**** ENTRIES SUPPLIED ****

(** A run of [c] sectors inside one mapped segment, found in the buffer or on
    the device. *)
Lemma lookup_run s p j c :
  ztl_wf s → placed (z_wbd s) (z_sectorsPerSeg s) p → 0 ≤ j → 0 < c → j + c ≤ z_sectorsPerSeg s →
  let lba := phys_start (z_wbd s) p + j in
  match buf_hit (z_buf s) (PhysAddr_ZoneID p) lba c with
  | Some data => len data = sectorSize * c ∧
                 ∀ i, 0 ≤ i < c → sec data i = phys_sector (z_wbd s) (PhysAddr_ZoneID p) (lba + i)
  | None => ∀ i, 0 ≤ i < c → 
      phys_sector (z_wbd s) (PhysAddr_ZoneID p) (lba + i) = dev_sector (md_dev (z_md s)) (lba + i)
  end.
Proof.
  intros Hwf Hpl Hj Hc Hjc lba. pose proof (mw_wbd _ _ _ _ (zw_map _ Hwf)) as Hw.
  destruct Hpl as (_ & z & Hz & _ & Ha & Hwp & Hb).
  assert (Hlba : lba = zi_StartLBA z + PhysAddr_OffsetSectors p + j)
    by (unfold lba; by rw (phys_start_eq _ _ _ Hz)).
  unfold phys_sector, buf_hit. change (wb_buffers (wd_buf (z_wbd s))) with (wb_buffers (z_buf s)) in *.
  destruct (wb_buffers (z_buf s) !! PhysAddr_ZoneID p) as [b|] eqn:Hbuf; [|done].
  specialize (Hb b eq_refl). simpl.
  assert (Hno : ¬ old_zone (PhysAddr_ZoneID p)).
  { intros Ho. destruct (mw_old _ _ _ _ (zw_map _ Hwf) _ Ho) as [_ Hn]. by rw Hbuf in Hn. }
  specialize (Ha Hno).
  destruct (wbd_buf _ Hw _ _ Hbuf) as ((_ & Hw0 & n & Hn & Hlen & _) & _ & _ & z' & Hz' & _ & Hend & _).
  assert (z' = z) as -> by congruence. pose proof (zb_end_eq b n Hlen) as Hbe.
  case_bool_decide as Hcov.
  - split; [rw len_slice; unfold sectorSize in *; lia|]. intros i Hi.
    rw bool_decide_true; [lia|]. rw sec_slice; [lia|lia|]. f_equal. lia.
  - intros i Hi. rw bool_decide_false //. lia.
Qed.

Lemma wp_ztl_dev_read s s1 lba c (Q : ZTL D J → outcome (list byte) → Prop) :
  ztl_same s s1 → 0 ≤ lba → 0 < c < 2^32 → lba + c ≤ Device_Capacity (md_dev (z_md s1)) →
  (∀ s' o, returns o → ztl_same s s' →
    (∀ data, o = Ok data → len data = sectorSize * c ∧
      ∀ i, 0 ≤ i < c → sec data i = dev_sector (md_dev (z_md s1)) (lba + i)) →
    (ReliableDevice D → is_ok o) → Q s' o) →
  wp (on_gc (on_zm (on_device (ReadSectors lba c)))) Q s1.
Proof.
  intros Hs Hlba Hc Hcap HQ. pose proof Hs as (Hwf & _). unfold on_gc, on_zm, on_device. wp_steps.
  pose proof (wbd_md _ (mw_wbd _ _ _ _ (zw_map _ Hwf)) : md_wf (z_md s1)) as Hmd.
  pose proof (dev_read _ lba c (md_dev_wf _ Hmd) Hlba Hc Hcap) as Hread.
  assert (Hrel : ReliableDevice D → wp (ReadSectors lba c) (λ d' o, is_ok o) (md_dev (z_md s1))).
  { intros Hr. by apply (Hr _ lba c (md_dev_wf _ Hmd) Hlba Hc Hcap). }
  unfold wp in *. change (gc_md (z_gc s1)) with (z_md s1).
  destruct (ReadSectors lba c (md_dev (z_md s1))) as [d' o]. simpl in *.
  destruct Hread as (Hret & Hd & Hdata). apply HQ; [done| |done|done].
  eapply ztl_same_trans; [exact Hs|]. apply ztl_same_md; [done|by apply md_same_dev|done].
Qed.

Lemma overlap_eq (sps lba count seg : Z) :
  0 < sps → 0 ≤ lba → 0 < count → lba + count ≤ 2^54 → 0 ≤ seg → sps * (seg + 1) ≤ 2^54 →
  lba / sps ≤ seg ≤ (lba + count - 1) / sps →
  let start := read_pos sps lba count seg in
  let end_ := read_pos sps lba count (seg + 1) in
  segment_overlap seg sps lba (u64 (lba + count)) = (start, end_) ∧
  (SegmentToLBARange seg sps).1 = sps * seg ∧
  sps * seg ≤ start ∧ start < end_ ∧ end_ ≤ sps * (seg + 1) ∧ lba ≤ start ∧ end_ ≤ lba + count.
Proof.
  intros Hs Hl Hc Hend Hseg Hmax Hr start end_. unfold start, end_, read_pos.
  pose proof (Z.div_mod lba sps ltac:(lia)). pose proof (Z.mod_pos_bound lba sps Hs).
  pose proof (Z.div_mod (lba + count - 1) sps ltac:(lia)).
  pose proof (Z.mod_pos_bound (lba + count - 1) sps Hs).
  assert (lba < sps * (seg + 1)) by nia. assert (sps * seg ≤ lba + count - 1) by nia.
  unfold segment_overlap, SegmentToLBARange. rw !u64_small; [nia..|]. simpl.
  rw (Z.mul_comm seg sps). rw Z.mul_add_distr_l Z.mul_1_r in H3 Hmax |- *.
  destruct (Z.ltb_spec (sps * seg) lba), (Z.ltb_spec (lba + count) (sps * seg + sps));
    split_and!; try lia; f_equal; lia.
Qed.

(** Adding the sectors of the next segment to the result. *)
Lemma read_extend s lba count seg s1 s2 result off data :
  let start := read_pos (z_sectorsPerSeg s) lba count seg in
  let end_ := read_pos (z_sectorsPerSeg s) lba count (seg + 1) in
  read_inv s lba count seg s1 (result, off) → ztl_same s s2 →
  lba ≤ start → start < end_ → end_ ≤ lba + count →
  len data = sectorSize * (end_ - start) →
  (∀ i, 0 ≤ i < end_ - start → sec data i = ztl_sector s (start + i)) →
  ∃ r, copy_checked off data result = Some r ∧ 
       read_inv s lba count (seg + 1) s2 (r, off + len data).
Proof.
  intros start end_ (_ & Hlen & Hoff & Hsec) Hs2 H1' H2' H3' Hdl Hds. simpl in *. fold start in Hoff.
  assert (Hb : 0 ≤ off ≤ len result) by (rw Hoff Hlen; unfold sectorSize; lia).
  exists (copy_at off data result). unfold copy_checked. rw bool_decide_true //. split; [done|].
  split; [done|]. simpl. split; [by rw len_copy_at|]. split.
  { rw Hdl Hoff. fold end_. unfold sectorSize. lia. }
  intros i Hi. rw Hoff (sec_copy_at _ (end_ - start)); [lia|lia|done|unfold sectorSize in *; lia|].
  fold end_. case_decide as Hd.
  - rw decide_True; [lia|]. rw Hds; [lia|]. f_equal. lia.
  - rw Hsec //. fold start. repeat case_decide; try done; lia.
Qed.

****

▶ [EXERCISE]: Using the material above, transcribe exactly the lines from the line with "destruct Hpl as" to the line with "assert (Hno : ¬"; both count, and nothing else goes in.

▶ [ANSWER SECTION]:
  destruct Hpl as (_ & z & Hz & _ & Ha & Hwp & Hb).
  assert (Hlba : lba = zi_StartLBA z + PhysAddr_OffsetSectors p + j)
    by (unfold lba; by rw (phys_start_eq _ _ _ Hz)).
  unfold phys_sector, buf_hit. change (wb_buffers (wd_buf (z_wbd s))) with (wb_buffers (z_buf s)) in *.
  destruct (wb_buffers (z_buf s) !! PhysAddr_ZoneID p) as [b|] eqn:Hbuf; [|done].
  specialize (Hb b eq_refl). simpl.
  assert (Hno : ¬ old_zone (PhysAddr_ZoneID p)).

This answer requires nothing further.